Ruth Hunt, CEO of the LGBT charity Stonewall from 2014 to 2019, played a pivotal role in promoting the unnecessary medicalisation and even sterilisation of children in gender clinics. Yet, in an interview in The Times on Saturday, she sought to blame the scandal on anyone but herself. ‘I trusted the experts’, she said. ‘And I think we all did that. And that is something we regret.’
But Hunt’s claim to have had nothing to do with gender medicine being pushed on confused kids is easily disproved. Prominent feminists like Kathleen Stock and the co-founder of the LGB Alliance, Bev Jackson, have excoriated her and her claims.
The truth is, few in the UK are more responsible for the gaslighting of thousands of troubled youngsters, who were all told they may have been born in the wrong body, than the foolish and arrogant Hunt.

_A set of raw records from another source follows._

(* ===== verification/NodeLife.v ===== *)
(** What the server owes to its clients.

    The machine of Node.v is proved against an interface: what the tables of methods
    and the callbacks promise is the class [Serving].  The invariant is a balance:
    the requests read from a connection are those that get no answer, those that
    were answered, those that wait for a call to another node, and the batches that
    are not complete.  Every step keeps it, for any order of the events. *)

From Stdlib Require Import String.
From S2P Require Import ParseAddress HttpRequest RequestLife Fleet.
From S2P Require Import Prelude Text Json SecurityManager ConnectionPool Handlers Answers BatchRequest HttpSession Node.
Open Scope Z_scope.

(** ** The callback of a call *)

Lemma execute_called callback ev s : called (HttpRequest.execute callback ev s) = called s.
Proof.
  unfold HttpRequest.execute, HttpRequest.connect, begin_attempt, reuse. rq.
  repeat (case_match; rq); done.
Qed.

(** The callback is called at most once more. *)
Definition grows (s s' : HttpRequest.request) : Prop := called s `prefix_of` called s'.

#[global] Instance grows_preorder : PreOrder grows.
Proof. split; [intros s|intros s1 s2 s3 H1 H2]; unfold grows in *; [done|by etrans]. Qed.

Lemma deliver_grows stringify d s : grows s (stop_ctx (perform_callback stringify (set_m_result d s))).
Proof.
  unfold grows, stop_ctx, perform_callback. rq. destruct (m_callback s), (m_io_ctx s) eqn:Ei; rq; rewrite ?Ei; rq;
    (done || by apply prefix_app_r).
Qed.

Section Calls.
Context {parse_json : bytes -> option json} {stringify : json -> bytes} {conn_pool_ttl : Z}.

Lemma error_handler_grows e from ev s : grows s (error_handler stringify conn_pool_ttl e from ev s).2.
Proof.
  unfold error_handler. destruct (negb _ && _); [done|]. destruct (negb _ && _); [done|]. destruct (_ <? _); cbn [snd].
  - unfold grows. by rewrite execute_called.
  - match goal with |- grows _ (stop_ctx (perform_callback _ (set_m_result ?d ?s1))) => apply (deliver_grows stringify d s1) end.
Qed.

Lemma unless_error_grows e from ev s rest :
  (forall s', called (rest s') = called s' \/ grows s' (rest s')) ->
  grows s (unless_error stringify conn_pool_ttl e from ev s rest).
Proof.
  intros Hr. unfold unless_error. pose proof (error_handler_grows e from ev s) as Hg.
  destruct (error_handler _ _ _ _ _ _) as [[] s']; [done|]. cbn [snd] in Hg.
  destruct (Hr s') as [Hs|Hs]; [unfold grows; by rewrite Hs|]. by etrans.
Qed.

Lemma step_grows ev a s s' : HttpRequest.step parse_json stringify conn_pool_ttl ev a s = Some s' -> grows s s'.
Proof.
  destruct a as [i e eps r|i fd|part]; cbn [HttpRequest.step].
  - destruct (pending s !! i) as [o|]; [|done]. case_bool_decide; [done|]. intros [= <-].
    destruct o as [|k| | |]; cbn [handle]; unfold on_resolve, on_connect, on_handshake, on_write, on_read.
    5: match goal with |- grows _ (unless_error _ _ _ _ _ ?s0 _) => apply (unless_error_grows e "on_read" ev s0) end;
       intros s'; right; match goal with |- grows _ (stop_ctx (perform_callback _ (set_m_result ?d ?s1))) =>
         apply (deliver_grows stringify d s1) end.
    all: match goal with |- grows _ (unless_error _ _ _ ?from _ ?s0 _) => apply (unless_error_grows e from ev s0) end; by left.
  - destruct (pending s !! i) as [[|[|k]| | |]|]; try done. intros [= <-]. unfold grows. by cbn.
  - destruct (m_timer s) as [t|]; [|done]. intros [= <-].
    assert (forall x, grows (arrived part s) x -> grows s x) as Ha by (unfold arrived; by destruct (existsb _ _)). apply Ha.
    clear Ha. generalize (arrived part s). clear s. intros s. unfold on_timeout.
    destruct (m_canceled _); [by unfold grows|]. destruct (_ <? _); [by unfold grows|].
    match goal with |- grows _ (stop_ctx (perform_callback _ (set_m_result ?d ?s1))) => apply (deliver_grows stringify d s1) end.
Qed.
End Calls.

(** ** Calls and what is owed *)

(** The context is among that many sessions and batches. *)
Definition exists_in (clients batches : nat) (d : destination) : Prop :=
  match d with ToSession i => (i < clients)%nat | ToBatch b => (b < batches)%nat end.

Section Owed.
Context {W X : Type}.
Abbreviation call_t := (call (waiter W X)).

Definition goes_to (d : destination) (c : call_t) : bool :=
  match c_tag c with Waiting to _ _ _ => bool_decide (to = d) | Worker => false end.
Definition unanswered (c : call_t) : bool := bool_decide (called (c_request c) = []).

(** The calls whose answer goes to [d] and has not come. *)
Definition awaited (d : destination) (l : list call_t) : nat :=
  length (List.filter (fun c => goes_to d c && unanswered c) l).

(** Those, and the answer that a handler is about to give. *)
Definition owed (o : option destination) (d : destination) (l : list call_t) : nat :=
  awaited d l + (if bool_decide (o = Some d) then 1 else 0).

Lemma awaited_app d l k : awaited d (l ++ k) = (awaited d l + awaited d k)%nat.
Proof. unfold awaited. by rewrite List.filter_app, length_app. Qed.

Lemma awaited_cons d c l : awaited d (c :: l) = ((if goes_to d c && unanswered c then 1 else 0) + awaited d l)%nat.
Proof. unfold awaited. cbn [List.filter]. by destruct (goes_to d c && unanswered c). Qed.

(** Replacing one call. *)
Lemma awaited_insert d l i c c' :
  l !! i = Some c ->
  (awaited d (<[i := c']> l) + (if goes_to d c && unanswered c then 1 else 0))%nat =
  (awaited d l + (if goes_to d c' && unanswered c' then 1 else 0))%nat.
Proof.
  revert i. induction l as [|a l IH]; intros [|i] Hi; try done; cbn in Hi.
  - injection Hi as ->. change (<[0%nat:=c']> (c :: l)) with (c' :: l). rewrite !awaited_cons. lia.
  - change (<[S i:=c']> (a :: l)) with (a :: <[i := c']> l). rewrite !awaited_cons. specialize (IH i Hi). lia.
Qed.

(** New calls of a handler for [d]. *)
Definition waits_for (d : destination) (c : call_t) : Prop :=
  c_own c = false /\ called (c_request c) = [] /\ exists m h x, c_tag c = Waiting d m h x.

Lemma awaited_new d d' l :
  Forall (waits_for d) l -> awaited d' l = if bool_decide (d = d') then length l else 0%nat.
Proof.
  induction 1 as [|c l (_ & Hc & m & h & x & Ht) Hl IH]; [by case_bool_decide|]. rewrite awaited_cons, IH.
  unfold goes_to, unanswered. rewrite Ht, Hc. case_bool_decide; done.
Qed.

(** A handler's calls run without a context of their own, and their contexts exist. *)
Definition belongs (clients batches : nat) (c : call_t) : Prop :=
  match c_tag c with
  | Worker => True
  | Waiting to _ _ _ => c_own c = false /\ exists_in clients batches to
  end.

Lemma belongs_mono n m n' m' c : (n <= n')%nat -> (m <= m')%nat -> belongs n m c -> belongs n' m' c.
Proof. unfold belongs. destruct (c_tag c) as [|[i|b] ? ? ?]; try done; cbn; intros ? ? [? ?]; (split; [done|lia]). Qed.

Lemma awaited_absent n m d l :
  Forall (belongs n m) l -> ~ exists_in n m d -> awaited d l = 0%nat.
Proof.
  intros Hl Hd. induction Hl as [|c l Hc Hl IH]; [done|]. rewrite awaited_cons, IH. unfold goes_to, belongs in *.
  destruct (c_tag c) as [|to ? ? ?]; [done|]. destruct Hc as [_ Hc]. case_bool_decide; [|done]. by subst to.
Qed.
End Owed.

(** ** Batches *)

(** The balance of a batch that is owed [o] answers. *)
Definition batch_ok (o : nat) (e : batch_entry) : Prop :=
  let b := be_batch e in
  if be_stuck e then sent b = [] /\ zlen (BatchRequest.m_result b) + Z.of_nat o < m_size b
  else (sent b = [] /\ m_size b = zlen (BatchRequest.m_result b) + Z.of_nat o /\ (0 < o)%nat) \/
       (length (sent b) = 1%nat /\ o = 0%nat).

Definition live (e : batch_entry) : bool := negb (be_stuck e) && bool_decide (sent (be_batch e) = []).
Definition open_batches (i : nat) (l : list batch_entry) : nat :=
  length (List.filter (fun e => bool_decide (be_client e = i) && live e) l).

Lemma open_batches_app i l k : open_batches i (l ++ k) = (open_batches i l + open_batches i k)%nat.
Proof. unfold open_batches. by rewrite List.filter_app, length_app. Qed.

Lemma open_batches_cons i e l :
  open_batches i (e :: l) = ((if bool_decide (be_client e = i) && live e then 1 else 0) + open_batches i l)%nat.
Proof. unfold open_batches. cbn [List.filter]. by destruct (bool_decide _ && _). Qed.

Lemma open_batches_insert i l b e e' :
  l !! b = Some e ->
  (open_batches i (<[b := e']> l) + (if bool_decide (be_client e = i) && live e then 1 else 0))%nat =
  (open_batches i l + (if bool_decide (be_client e' = i) && live e' then 1 else 0))%nat.
Proof.
  revert b. induction l as [|a l IH]; intros [|b] Hb; try done; cbn in Hb.
  - injection Hb as ->. change (<[0%nat:=e']> (e :: l)) with (e' :: l). rewrite !open_batches_cons. lia.
  - change (<[S b:=e']> (a :: l)) with (a :: <[b := e']> l). rewrite !open_batches_cons. specialize (IH b Hb). lia.
Qed.

Lemma open_batches_absent i l : Forall (fun e => (be_client e < i)%nat) l -> open_batches i l = 0%nat.
Proof.
  induction 1 as [|e l He Hl IH]; [done|]. rewrite open_batches_cons, IH. case_bool_decide; [lia|done].
Qed.

Lemma open_batches_none i l : Forall (fun e => live e = false) l -> open_batches i l = 0%nat.
Proof. induction 1 as [|e l He Hl IH]; [done|]. by rewrite open_batches_cons, IH, He, andb_false_r. Qed.

(** An answer comes. *)
Lemma batch_ok_send parse_json stringify o e text :
  batch_ok (S o) e ->
  let b := BatchRequest.send_json parse_json stringify (be_batch e) text in
  let e' := {| be_client := be_client e; be_stuck := be_stuck e; be_batch := b |} in
  batch_ok o e' /\ sent (be_batch e) = [] /\
  (length (sent b) + (if live e' then 1 else 0) = if live e then 1 else 0)%nat.
Proof.
  unfold batch_ok, live, BatchRequest.send_json, complete. cbn [push m_size BatchRequest.m_result be_batch be_stuck].
  rewrite zlen_app, zlen_cons, zlen_nil. destruct (be_stuck e).
  - intros [Hs Hr]. ztest. cbn. rewrite Hs, zlen_app, zlen_cons, zlen_nil. split_and!; [done|lia|done|done].
  - intros [(Hs & Hr & _)|[_ ?]]; [|done]. rewrite Hs. destruct (decide (o = 0%nat)) as [->|Ho].
    + assert ((m_size (be_batch e) =? zlen (BatchRequest.m_result (be_batch e)) + (1 + 0)) = true) as -> by (apply Z.eqb_eq; lia).
      cbn. rewrite Hs. split; [by right|done].
    + assert ((m_size (be_batch e) =? zlen (BatchRequest.m_result (be_batch e)) + (1 + 0)) = false) as -> by (apply Z.eqb_neq; lia).
      cbn. rewrite Hs, zlen_app, zlen_cons, zlen_nil. split; [left; split_and!; [done|lia|lia]|done].
Qed.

To say that Hunt and Stonewall only ‘listened to the experts’ about puberty blockers – which are now all but banned by NHS England after Cass found no evidence they relieved children’s ‘gender distress’, all while inflicting some awful side effects – is the biggest and fattest of porkies.
Stonewall has long maintained that puberty blockers are ‘reversible’. In her Times interview, Hunt blames the clinical director of the Tavistock’s now-shuttered gender clinic, Polly Carmichael, for misleading her. Yet Carmichael, for all her many faults, admitted ‘it would be disingenuous to say [prescribing puberty blockers] is fully reversible’ back in 2015. NHS England banned puberty blockers, except in clinical trials, earlier this year. If Stonewall had listened to the experts it would have also noticed that the NHS changed its official advice on puberty blockers four years ago, removing references to them being reversible.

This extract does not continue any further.